Clark v University of Lincolnshire and Humberside [2000] EWCA Civ 129 is a UK judicial review and enterprise law case, concerning the regulation of education.

==Facts==
Ms Clark claimed that the procedures for reviewing her grades were unlawful, after she got a third class degree from the University of Lincolnshire and Humberside (now called the University of Lincoln), established under the Education Reform Act 1988. Her computer had crashed, and the assignment she wrote on A Streetcar Named Desire in her Humanities undergraduate degree was lost. After she submitted some notes copied from a Methuen commentary, she was failed for plagiarism. On appeal the Academic Appeals Board decided this finding should be abandoned. It was, she was awarded zero, it was appealed again, and the same result. She claimed in contract that it was a breach. The University applied for a strike out action.

==Judgment==
===High Court===
The High Court held that breach of contract claims were not justiciable in the courts. She appealed, and the University argued it was an abuse of process to bring a contract action with a six year limitation period, rather than judicial review with a three month limitation period.

===Court of Appeal===
Sedley LJ held that the claim should not be struck out. The relationship of a university to a fee paying student was contractual and courts could adjudicate upon them. Much had changed since O'Reilly v Mackman. However, questions of academic judgment had to be excluded as unsuitable for adjudication by the courts: Hines v Birkbeck College [1986] Ch 524 applied. A claim against a public body for breach of contract should not be struck out simply because judicial review might be more appropriate. The CPR 1998 enabled courts to prevent unfair exploitation of the longer time limits for civil suits. Some aspects of were 'unsuitable' for adjudication 'because these are issues of academic or pastoral judgment which the university is equipped to consider in breadth and depth, but on which any judgment of the courts would be jejune and inappropriate'. But there was a public law dimension for statutory HEIs and judicial review available. This, with a 3 month time limit was preferable to the 6 year limit for contract.

Ward LJ agreed.

Lord Woolf MR agreed and added a set of points on O'Reilly v Mackman [1983] 2 AC 237, Lord Diplock.

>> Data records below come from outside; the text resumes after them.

(** A page whose body is dark, with the stored record [{darkMode: false}]. *)
Definition stored_light : State :=
  {| settings := JUndefined;
     localStorage := {[ SETTINGS_KEY := record_text false ]};
     defaultView := Some {| prefers_dark := true |};
     body := []; rendered := []; subscriptions := 0 |}.

(** A page whose stored value under the key is the given text. *)
Definition stored (text : string) : State :=
  {| settings := JUndefined;
     localStorage := {[ SETTINGS_KEY := text ]};
     defaultView := Some {| prefers_dark := true |};
     body := []; rendered := []; subscriptions := 0 |}.

(** A document without a window. *)
Definition headless : State :=
  {| settings := JUndefined; localStorage := ∅; defaultView := None;
     body := []; rendered := []; subscriptions := 0 |}.

(** C1 as the specification words it, at one starting state: constructing
    the service applies the OS mode and starts the synchronization. *)
Definition initialize_applies_system_mode (s : State) : Prop :=
  ∀ w, localStorage s !! SETTINGS_KEY = None → defaultView s = Some w →
    ∃ s', constructor s = Returned tt s'
          ∧ rendered s' = rendered s ++ [call_for (prefers_dark w)]
          ∧ body s' = classes_for (prefers_dark w) (body s)
          ∧ subscriptions s' = S (subscriptions s).

(** C2 as the specification words it, at one starting state: constructing
    the service applies the stored mode and starts no synchronization. *)
Definition initialize_applies_stored_mode (s : State) : Prop :=
  ∀ text b, localStorage s !! SETTINGS_KEY = Some text →
    JSON.parse text = Some (record b) →
    ∃ s', constructor s = Returned tt s'
          ∧ rendered s' = rendered s ++ [call_for b]
          ∧ body s' = classes_for b (body s)
          ∧ subscriptions s' = subscriptions s.

(** C8 as the specification words it, at one starting state: a stored value
    that is not valid JSON makes construction fail, with no settings built. *)
Definition malformed_record_fails (s : State) : Prop :=
  ∀ text, localStorage s !! SETTINGS_KEY = Some text →
    JSON.parse text = None →
    ∃ s', constructor s = Thrown SyntaxError s' ∧ settings s' = JUndefined.

(** ** Sequences of calls *)

(** What can happen to a service: its public methods, a new instance, a
    change of the OS preference, the teardown signal. *)
Inductive Call : Type :=
| New
| Apply
| SetSystemMode
| SetUserDefinedMode (darkMode : bool)
| SetLightMode
| SetDarkMode
| OsChange (dark : bool)
| Destroy.

Definition perform (c : Call) : M unit :=
  match c with
  | New => constructor
  | Apply => apply
  | SetSystemMode => setSystemMode
  | SetUserDefinedMode b => setUserDefinedMode b
  | SetLightMode => setLightMode
  | SetDarkMode => setDarkMode
  | OsChange d => os_preference_change d
  | Destroy => destroy
  end.

(** The calls one after the other; an error ends the run. *)
Fixpoint perform_all (cs : list Call) : M unit :=
  match cs with
  | [] => mret tt
  | c :: cs' => perform c ;; perform_all cs'
  end.

(** The state the constructor leaves when it takes the mode from the OS:
    with a window the preference and one more subscription, without one a
    [darkMode] that is [undefined]. *)
Definition fallback_state (s : State) : State :=
  match defaultView s with
  | Some w =>
      with_subscriptions (S (subscriptions s))
        (with_settings (record (prefers_dark w)) s)
  | None => with_settings (JObject [("darkMode", JUndefined)]) s
  end.

(** The state once the OS preference has changed, before any subscriber
    has run. *)
Definition flipped (d : bool) (s : State) : State :=
  with_defaultView
    (match defaultView s with
     | Some _ => Some {| prefers_dark := d |}
     | None => None
     end) s.

(** The value under the settings key is absent or a record the service
    wrote. *)
Definition written_by_service (s : State) : Prop :=
  localStorage s !! SETTINGS_KEY = None
  ∨ ∃ b, localStorage s !! SETTINGS_KEY = Some (record_text b).

(** The settings hold a definite boolean, in a page with a window and a
    store that only the service writes. *)
Definition resolved (s : State) : Prop :=
  defaultView s ≠ None
  ∧ written_by_service s
  ∧ ∃ b, settings s = record b.

(** A renderer call about the light-mode class. *)
Definition on_light_class (c : RendererCall) : Prop :=
  c = AddClass LIGHT_MODE_CSS_CLASS_NAME
  ∨ c = RemoveClass LIGHT_MODE_CSS_CLASS_NAME.

(** The body's light-mode class is as the renderer's latest call left it. *)
Definition in_sync (s : State) : Prop :=
  match last (rendered s) with
  | Some (AddClass _) => light_class_on s = true
  | Some (RemoveClass _) => light_class_on s = false
  | None => True
  end.

(** A page that follows the OS with two subscriptions and a stored record
    left by some other code path. *)
Definition busy_page : State :=
  {| settings := record false;
     localStorage := {[ SETTINGS_KEY := record_text true;
                        "token" := "abc" ]};
     defaultView := Some {| prefers_dark := false |};
     body := ["app"; LIGHT_MODE_CSS_CLASS_NAME; "wide"];
     rendered := []; subscriptions := 2 |}.

(** * Properties *)

(** ** The monad, step by step *)

Lemma bind_eq {A B : Type} (c : M A) (k : A -> M B) (s : State) :
  (c ≫= k) s =
  match c s with
  | Returned a s' => k a s'
  | Thrown e s' => Thrown e s'
  end.
Proof. reflexivity. Qed.

Lemma bind_returned {A B : Type} (c : M A) (k : A -> M B) s a s' :
  c s = Returned a s' → (c ≫= k) s = k a s'.
Proof. intros H. rewrite bind_eq, H. reflexivity. Qed.

Lemma bind_thrown {A B : Type} (c : M A) (k : A -> M B) s e s' :
  c s = Thrown e s' → (c ≫= k) s = Thrown e s'.
Proof. intros H. rewrite bind_eq, H. reflexivity. Qed.

(** ** Class lists *)

Lemma classList_add_present name cl :
  existsb (String.eqb name) (classList_add name cl) = true.
Proof.
  unfold classList_add.
  destruct (existsb (String.eqb name) cl) eqn:E; [exact E|].
  rewrite existsb_app. simpl. rewrite String.eqb_refl.
  now rewrite orb_true_r.
Qed.

Lemma classList_add_idem name cl :
  classList_add name (classList_add name cl) = classList_add name cl.
Proof.
  unfold classList_add at 1. now rewrite classList_add_present.
Qed.

Lemma classList_remove_idem name cl :
  classList_remove name (classList_remove name cl) = classList_remove name cl.
Proof.
  unfold classList_remove.
  induction cl as [|c cl IH]; simpl; [reflexivity|].
  destruct (String.eqb name c) eqn:E; simpl; [exact IH|].
  rewrite E. simpl. now rewrite IH.
Qed.

Lemma classList_remove_absent name cl :
  existsb (String.eqb name) (classList_remove name cl) = false.
Proof.
  unfold classList_remove.
  induction cl as [|c cl IH]; simpl; [reflexivity|].
  destruct (String.eqb name c) eqn:E; simpl; [exact IH|].
  now rewrite E, IH.
Qed.

(** ** The fuel of the JSON parser *)

Section ParserFuel.

Import JSON.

A university is a public body... Court proceedings would, therefore, normally be expected to be commenced under Order 53 [for judicial review]. If the university is subject to the supervision of a visitor there is little scope for those proceedings (Page v Hull University Visitor [1993] AC 682). Where a claim is brought against a university by one of its students, if because the university is a "new university" created by statute, it does not have a visitor, the role of the court will frequently amount to performing the reviewing role which would otherwise be performed by the visitor. The court, for reasons which have been explained, will not involve itself with issues that involve making academic judgments.